From the line containing "- eapply sublist_NoDup; [|apply sublist_take]. by" to the final line of the entries, every line is to be reproduced exactly; no other line belongs in the output.

Records for the exercise Start Marker

(** X14. Who the SPS scheduler grants.  With a well-formed configuration
    table and a budget in the range of its type, [ScheduleUl] grants first
    the configurations that are active and due, in ascending order of their
    id, as far as the budget goes, and then, with what is left of the
    budget, the endpoints without active SPS that have a request or a
    backlog, in the order of the context map.  With an ordered context map
    no endpoint is granted twice in one call. *)
Theorem sps_ul_grants (s : NbIotSpsScheduler) (mac : NbIotEnbMac) (now : Time)
    (availableRbs : Z) :
  Sps.table_ok (Sps.m_spsConfigs s) -> 0 <= availableRbs < 256 ->
  let granted := map Ul.rnti (fst (fst (Sps.ScheduleUl s true mac now availableRbs))) in
  let periodic := take (Z.to_nat availableRbs) (due_rntis s now) in
  granted = periodic
            ++ take (Z.to_nat availableRbs - length periodic) (Sps.dynamicUes s mac)
  /\ (Map16.ordered (m_ueContexts mac) -> NoDup granted).
Proof.
  intros [Hord Hkey] Ha. cbv zeta.
  assert (Hgranted :
    map Ul.rnti (fst (fst (Sps.ScheduleUl s true mac now availableRbs)))
    = take (Z.to_nat availableRbs) (due_rntis s now)
      ++ take (Z.to_nat availableRbs
               - length (take (Z.to_nat availableRbs) (due_rntis s now)))
              (Sps.dynamicUes s mac)).
  { unfold Sps.ScheduleUl, Sps.ScheduleSpsGrants.
    set (s0 := Sps.set_subframeCounter _ s).
    pose proof (sps_loop_rntis true mac now now availableRbs
                  (Map16.keys (Sps.m_spsConfigs s0)) s0 0
                  (ordered_NoDup _ Hord) Hkey ltac:(lia) ltac:(lia)) as Hsps.
    pose proof (fun rnti => sps_loop_active true mac now now availableRbs rnti
                  (Map16.keys (Sps.m_spsConfigs s0)) s0 0) as Hactive.
    pose proof (sps_loop_budget (Map16.keys (Sps.m_spsConfigs s0)) s0 true mac
                  now now 0 availableRbs ltac:(lia) ltac:(lia)) as Hbudget.
    destruct (Sps.sps_loop _ s0 true mac now now 0 availableRbs) as [spsGrants s1].
    simpl in Hsps, Hactive, Hbudget. rewrite Z.sub_0_r in Hsps.
    change (List.filter (due s0 now) _) with (due_rntis s now) in Hsps.
    rewrite remaining_after_spec by lia.
    unfold Sps.ScheduleDynamicGrants. cbn [negb orb].
    rewrite (dynamicUes_ext s s1) by done.
    rewrite <- Hsps, length_map.
    destruct (Z.eqb_spec (Z.max 0 (availableRbs - Z.of_nat (length spsGrants))) 0)
      as [H0|Hpos]; simpl.
    - rewrite app_nil_r.
      replace (Z.to_nat availableRbs - length spsGrants)%nat with 0%nat by lia.
      by rewrite take_0, app_nil_r.
    - pose proof (dynamic_loop_rntis
                    (Z.max 0 (availableRbs - Z.of_nat (length spsGrants)))
                    (Sps.dynamicUes s mac) mac 0) as Hdyn.
      destruct (Sps.dynamic_loop _ mac 0 _) as [dynamicGrants mac1].
      simpl in *. rewrite map_app, Hdyn; [|
        apply Forall_forall; intros r Hr; apply find_is_Some;
        by apply dynamicUes_keys in Hr as [Hr _] |lia|lia].
      do 2 f_equal. lia. }
  split; [exact Hgranted|]. intros Hctx. rewrite Hgranted.
  apply NoDup_app. split; [|split].
  - eapply sublist_NoDup; [|apply sublist_take].
    unfold due_rntis. eapply sublist_NoDup; [exact (ordered_NoDup _ Hord)|].
    generalize (Map16.keys (Sps.m_spsConfigs s)). intros l.
    induction l as [|k l IH]; simpl; [constructor|].
    destruct (due s now k); by constructor.
  - intros r Hin%subseteq_take Hdyn%subseteq_take.
    apply dynamicUes_keys in Hdyn as [_ Hinactive].
    unfold due_rntis in Hin. apply list_elem_of_In, List.filter_In in Hin as [_ Hdue].
    unfold due, Sps.GetSpsConfig, Sps.IsSpsActive in *.
    destruct (Map16.find r (Sps.m_spsConfigs s)) as [c|]; [|done].
    rewrite Hinactive in Hdue. done.
  - eapply sublist_NoDup; [|apply sublist_take]. by apply dynamicUes_NoDup.
Qed.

Records for the exercise End Marker

_Worked solution:_
  - eapply sublist_NoDup; [|apply sublist_take]. by apply dynamicUes_NoDup.
Qed.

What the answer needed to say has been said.